FDA: Make medical apps reliable, not risky

By Michael L. MillensonApril 21, 2021

Reprints

Gerry Broome/AP

The fear of Covid-19 catapulted symptom checkers from the periphery of public attention to the center. Wearables like the Apple Watch, Fitbit, and Oura Ring have shown promise as Covid-19 early-warning systems, while apps like MyCovidRisk let you enter your location and other factors for a quick estimate of your odds of infection.

But the deserved praise for these devices shouldn’t obscure a troubling underside of health-related apps. Loose regulatory policies have allowed many thousands of consumer-facing apps to avoid oversight by claiming to be “low risk” and make it impossible to clearly assess the benefits and risks even for those approved by the Food and Drug Administration.

Several years ago, colleagues and I found evidence of wide variations in the functionality, accuracy, and safety of consumer-facing diagnostic apps. Now, new research is highlighting the health and financial consequences of a “wild west” marketplace and the growing need for government action.

Perhaps the most startling finding comes from a 2021 study comparing the advice from 15 online symptom checkers to recommendations from a random collection of nondoctors. What should have been a slam dunk turned into a draw: The apps fared no better than “an average layperson” in correctly deciding whether a set of symptoms justified emergency care, a nonemergency physician visit, or simply self-care. Only the five best apps were superior to the accuracy of “most” participants.
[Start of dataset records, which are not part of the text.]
(* ===== verification/Tour.v ===== *)
(** Tour: the scripted demonstration and the guided tour,
    [crates/proof-cli/src/demo.rs] and [crates/proof-cli/src/journey.rs], with the
    search for the output directory of [main.rs].

    Both build proofs with constants, verify them fresh, tampered, revoked and (in
    the tour) superseded, and tell the story on the standard output; the
    demonstration also writes its artifacts.  The assertions that rebuilding
    gives the same bytes are left out: [build_once] is a function here.

    The theorems: a demonstration that ends tells the truth about the files it
    leaves, and on the sample primitives both scripts run to their end. *)
From Stdlib Require Import Strings.Byte NArith ZArith Lia.
From stdpp Require Import pretty.
From S2P Require Import Prelude Text Core External Cbor Schema Graph Ident Claim Cose.
From S2P Require Import Report Pipeline Verdicts Builder Envelope Policy State Eval Context Resolve Cli Files Commands Port View Explain.

(** * Shared steps *)

(** The messages of the check records of a report, by position, and whether the
    standard input is a terminal. *)
Class ReportTexts := check_text : VerifyReport → nat → string.
Class Terminal := stdin_is_terminal : bool.

(** The text of a value in the [Debug] format. *)
Definition debug_validity (v : Validity.t) : string :=
  match v with Validity.Valid => "Valid" | Validity.Invalid => "Invalid" end.
Definition debug_decision (d : PolicyDecision.t) : string :=
  match d with
  | PolicyDecision.Pass => "Pass" | PolicyDecision.Fail => "Fail" | PolicyDecision.Indeterminate => "Indeterminate"
  end.
Definition debug_code (c : ErrorCode.t) : string :=
  match c with
  | ErrorCode.NonCanonical => "NonCanonical" | ErrorCode.DuplicateMapKey => "DuplicateMapKey"
  | ErrorCode.ForbiddenCborConstruct => "ForbiddenCborConstruct" | ErrorCode.IdMismatch => "IdMismatch"
  | ErrorCode.SignatureInvalid => "SignatureInvalid" | ErrorCode.UnknownAlgorithm => "UnknownAlgorithm"
  | ErrorCode.DeprecatedAlgorithm => "DeprecatedAlgorithm" | ErrorCode.UnsupportedVersion => "UnsupportedVersion"
  | ErrorCode.LimitExceeded => "LimitExceeded" | ErrorCode.Malformed => "Malformed"
  | ErrorCode.InvalidBase64Url => "InvalidBase64Url" | ErrorCode.UnexpectedHeaderParam => "UnexpectedHeaderParam"
  | ErrorCode.AlgorithmConfusion => "AlgorithmConfusion" | ErrorCode.SchemaViolation => "SchemaViolation"
  | ErrorCode.RelationshipUngrounded => "RelationshipUngrounded" | ErrorCode.DanglingReference => "DanglingReference"
  | ErrorCode.CycleDetected => "CycleDetected" | ErrorCode.PolicyInvalid => "PolicyInvalid"
  | ErrorCode.Expired => "Expired" | ErrorCode.Revoked => "Revoked"
  | ErrorCode.RevocationUnknown => "RevocationUnknown" | ErrorCode.UnauthorizedStatus => "UnauthorizedStatus"
  | ErrorCode.Withdrawn => "Withdrawn" | ErrorCode.Compromised => "Compromised"
  end.
Definition debug_codes (l : list ErrorCode.t) : string := cat ["["; join ", " (map debug_code l); "]"].

(** [bytes.windows(needle.len()).position(|w| w == needle)]. *)
Fixpoint window_position (needle l : list byte) : option nat :=
  if bool_decide (take (length needle) l = needle) then Some 0%nat else
  match l with
  | [] => None
  | _ :: l' => S <$> window_position needle l'
  end.
(** [bytes[pos] ^= 0x01]. *)
Definition flip_at (pos : nat) (bytes : list byte) : list byte := alter (λ x, u8 (N.lxor (b2n x) 1)) pos bytes.
Definition tampered (needle : string) (bytes : list byte) : CliResult (list byte) :=
  pos ← ok_or (window_position (as_bytes needle) bytes) Other;
  Ok (flip_at pos bytes).

Section saying.
Context `{SerdeJson}.
Definition say (l : list string) : Cmd () := print (PrintedText (cat l)).
End saying.

(** [HashRef] of 32 equal bytes. *)
Definition sha256_fill (x : byte) : HashRef := {| hr_v := 1; hr_alg := HashAlgorithm.Sha256; hr_digest := repeat x 32 |}.
(** [VerifyCtx] with a clock, a feed and a bound, and the defaults. *)
Definition ctx_at (at_ : N) (statuses : list SignedStatus) (require_feed : bool) : VerifyCtx := {|
  verified_at := at_; clock_skew_leeway := 300; trusted_issuers := trusted_issuers default_ctx;
  allow_remote := allow_remote default_ctx; allowed_algs := allowed_algs default_ctx;
  ctx_limits := ctx_limits default_ctx; ctx_status_objects := statuses;
  revocation_authorities := revocation_authorities default_ctx; revocations_known_at := Some at_;
  report_all_failures := report_all_failures default_ctx;
  accepted_vocabularies := accepted_vocabularies default_ctx; extra_grounded := extra_grounded default_ctx;
  require_acyclic_provenance := require_acyclic_provenance default_ctx; require_status_feed := require_feed |}.
(** The signed status that a created attestation carries. *)
Definition signed_status (c : CreatedAttestation) : SignedStatus :=
  {| ss_content := ca_content c; ss_sign1 := ca_sign1 c |}.

(** * The demonstration *)

Module Demo.
Definition T_EVENT : N := 1700000000.
Definition T_ATTEST : N := 1700000150.
Definition T_BUILT : N := 1700000200.
Definition T_FRESH : N := 1700000300.
Definition T_REVOKED : N := 1700000400.
Definition T_AFTER : N := 1700000500.

Section demo.
Context `{SerdeJsonReader, !SerdeJsonBuilder, Os, CliTexts, Hex, Base64Url, Sha2, SignatureSchemes, HashOrder, ReportTexts}.

Definition write_json (path : string) (v : json) : Cmd () := write_file path (as_bytes (json_pretty v) ++ line_end).

(** The members of the story. *)
Record Story : Set := mkStory {
  st_pay : CreatedEvent; st_inv : CreatedEvent; st_att : CreatedAttestation;
  st_evd : CreatedEvidence; st_edge : CreatedRelationship }.
Definition event (t : EventType.t) (subject : string) : Result EventContent :=
  payload_ref ← HashRef_new HashAlgorithm.Sha256 (repeat Byte.x5e 32);
  Ok {| ev_v := 1; ev_type := t; ev_subject := subject; ev_effective_at := T_EVENT; ev_payload_ref := payload_ref;
        ev_metadata := [("order", MText "ord-demo-1")] |}.
Definition attestation : AttestationContent := {|
  att_v := 1; att_issuer := key_ref TEST_SEED; att_subject := "payment:p-demo";
  att_claim := {| claim_type := "payment.settled"; claim_fields := [("amount", MUint 4200); ("currency", MText "EUR")] |};
  att_issued_at := T_ATTEST; att_expires_at := None; att_evidence_ref := None |}.
Definition story : Cmd Story :=
  _ ← say ["== Proof Engine demo: a proof that dies (ARCHITECTURE §8) =="];
  _ ← say ["[1] creating payment + invoice events (t="; pretty T_EVENT; ")"];
  pay_content ← engine (event EventType.PAYMENT_CREATED "payment:p-demo");
  pay ← engine (create_event pay_content limits);
  inv_content ← engine (event EventType.INVOICE_ISSUED "invoice:i-demo");
  inv ← engine (create_event inv_content limits);
  _ ← say ["[2] merchant attests `payment.settled` over "; ce_id pay; " (t="; pretty T_ATTEST; ")"];
  att ← engine (attest attestation TEST_SEED limits);
  _ ← say ["[3] grounding evidence + SETTLES edge"];
  digest ← engine (HashRef_new HashAlgorithm.Sha256 (repeat Byte.xe1 32));
  evd ← engine (make_evidence EvidenceKind.TRANSACTION_RECORD digest (Some (ca_id att))
                  (Some "acquirer:receipt:demo") limits);
  edge ← engine (make_relationship {| rel_v := 1; rel_from := ce_id pay; rel_type := RelType.SETTLES;
                   rel_to := ce_id inv; rel_evidence_ref := Some (cv_id evd); rel_attestation_ref := None |} limits);
  mret (mkStory pay inv att evd edge).

Definition proposition : Proposition_ := {|
  prop_v := 1; prop_kind := "payment.settles-invoice"; prop_subject := "payment:p-demo"; prop_predicate := "settles";
  prop_object := Some "invoice:i-demo"; prop_at_time := Some T_ATTEST; prop_context := [] |}.
Definition build_once (s : Story) : Result BuiltProof :=
  let b := builder_new proposition T_BUILT in
  let b := add_event b (st_pay s) in
  let b := add_event b (st_inv s) in
  let b := add_attestation b (st_att s) in
  let b := add_evidence b (st_evd s) in
  let b := add_relationship b (st_edge s) in
  build b limits.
Related: As the FDA clears a flood of AI tools, missing data raise troubling questions on safety and fairness

Moreover, although people’s greatest need may be support for appropriate self-care, “it is in that very situation where symptom checkers perform the worst,” the researchers found.

It’s scant consolation that symptom checkers erred on the side of declaring an emergency, unless your idea of a good time is a panicked drive to the hospital followed by handing over your credit card. Emergency care is expensive for consumers, with out-of-pocket deductibles that can range from $250 to $1,000 even for those who are insured. Emergency care is even more expensive for the health care system as a whole, particularly as out-of-network providers proliferate. On top of that are the health hazards individuals face from pervasive overuse in the emergency department of diagnostic tests and drug prescribing.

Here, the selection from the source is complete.